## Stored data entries
━━━━━━━━

(** What a successful step read. *)
Lemma locator_step_inv (b : bytes) (l : SRv6Locator) (rest : bytes) :
  bytes_ok b -> locator_step b = Ok (l, rest) ->
  exists bits sig sub subs,
    u32_ok (Loc_Metric l) /\ byte_ok (Loc_Flags l) /\ byte_ok (Loc_Algorithm l) /\
    0 <= bits <= 128 /\ length sig = sig_len bits /\ bytes_ok sig /\
    Loc_Locator l = Masked (PrefixFrom (Addr6 (copy_into 16 sig)) bits) /\
    bytes_ok sub /\ (length sub <= 255)%nat /\ loop (framed locator_sub) sub = Ok subs /\
    Loc_EndSIDs l = lefts subs /\ Loc_Unknown l = rights subs /\
    length b = (8 + sig_len bits + length sub + length rest)%nat /\ bytes_ok rest.
Proof.
  intros Hb H. unfold locator_step in H. case_match eqn:E; [done|]. split_bytes 7 b. wire in H.
  case_match; [done|]. case_match eqn:E2; [done|]. cbn [Nat.add] in H.
  apply bind_Ok in H as (sig & [Hs ->]%slice_inv & H).
  apply bind_Ok in H as (n & Hn%idx_Ok & H). pose proof (bytes_ok_lookup _ _ _ Hb Hn) as Hnb.
  case_match eqn:E3; [done|].
  apply bind_Ok in H as (sub & [Hsub ->]%slice_inv & H).
  apply bind_Ok in H as (subs & Hsubs & H).
  apply bind_Ok in H as (r & [Hr ->]%from_inv & [= <- <-]).
  pose proof (Hb) as Hb'. octets_in. unfold byte_ok in Hnb. 
  exists z5, (take (S (S (S (S (S (S (S (sig_len z5))))))) - 7) (drop 7 (z :: z0 :: z1 :: z2 :: z3 :: z4 :: z5 :: b))).
  eexists _, subs. cbn [Loc_Metric Loc_Flags Loc_Algorithm Loc_Locator Loc_EndSIDs Loc_Unknown].
  split; [octets|]. do 2 (split; [done|]). split; [unfold byte_ok in *; lia|].
  split; [rewrite length_take, length_drop; simpl in *; lia|]. split; [octets|]. split; [done|].
  split; [|split; [|split; [exact Hsubs|]]].
  - octets.
  - rewrite length_take, length_drop. simpl in *. lia.
  - do 2 (split; [done|]). split; [|octets].
    rewrite length_take, !length_drop. simpl in *. lia.
Qed.

Lemma locator_fix (b : bytes) (l : SRv6Locator) (rest : bytes) :
  bytes_ok b -> locator_step b = Ok (l, rest) ->
  bytes_ok rest /\ Locator_ok l /\
  exists e, locator_encode l = Ok e /\ (length e + length rest <= length b)%nat.
Proof.
  intros Hb H. destruct (locator_step_inv b l rest Hb H) as
    (bits & sig & sub & subs & Hm & Hf & Ha & Hr & Hls & Hbs & Hp & Hbsub & Hlsub & Hsubs & HE & HU &
     Hlen & Hrest).
  destruct (loop_fix sub subs Hbsub Hsubs) as (Hok & e & He & Hle).
  destruct (lefts_ok EndSID_ok loc_unknown_ok subs Hok) as [HokE HokU].
  assert (He' : concatM (fun x => match x with inl e => endSID_encode e
    | inr u => UnknownSubTLV_Serialize u end) subs = Ok e).
  { rewrite <- He. apply concatM_ext. apply locator_sub_framed. }
  destruct (concatM_partition _ _ _ _ He') as (v1 & v2 & H1 & H2 & Hl12).
  rewrite Masked_6 in Hp by done.
  destruct (sig_ok_copy 16 sig bits Hbs ltac:(lia) Hls) as [((Hlf & Hbf) & _) _].
  assert (Hlm : length (mask_bytes bits (copy_into 16 sig)) = 16%nat) by by rewrite length_mask_bytes.
  pose proof (sig_len_le bits 16 ltac:(lia)) as Hsl.
  split; [done|]. split.
  - split; [done|]. do 2 (split; [done|]). rewrite HE, HU. split; [|done].
    exists (mask_bytes bits (copy_into 16 sig)). rewrite Hp. split; [done|].
    split; [split; [done|by apply mask_bytes_ok]|]. split; [done|]. apply mask_bytes_idem.
  - unfold locator_encode. rewrite Hp, HE, HU. cbn [p_addr p_bits Is6 negb As16].
    rewrite (proj2 (Z.ltb_ge bits 0)), (proj2 (Z.ltb_ge 128 bits)) by lia. cbn [orb].
    rewrite H1, H2. cbn [mbind outcome_bind].
    rewrite (proj2 (Nat.ltb_ge _ _)) by (rewrite length_app; lia).
    rewrite slice_0 by lia. eexists. split; [reflexivity|].
    rewrite !length_app, length_take, Hlm. simpl. lia.
Qed.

━━━━━━━━

## ASSIGNMENT
Using the records above, set down exactly the lines from the one with "Loc_EndSIDs l = lefts" through the one with "apply bind_Ok in H as (sig", inclusive, and nothing more.

## ANSWER BELOW
    Loc_EndSIDs l = lefts subs /\ Loc_Unknown l = rights subs /\
    length b = (8 + sig_len bits + length sub + length rest)%nat /\ bytes_ok rest.
Proof.
  intros Hb H. unfold locator_step in H. case_match eqn:E; [done|]. split_bytes 7 b. wire in H.
  case_match; [done|]. case_match eqn:E2; [done|]. cbn [Nat.add] in H.
  apply bind_Ok in H as (sig & [Hs ->]%slice_inv & H).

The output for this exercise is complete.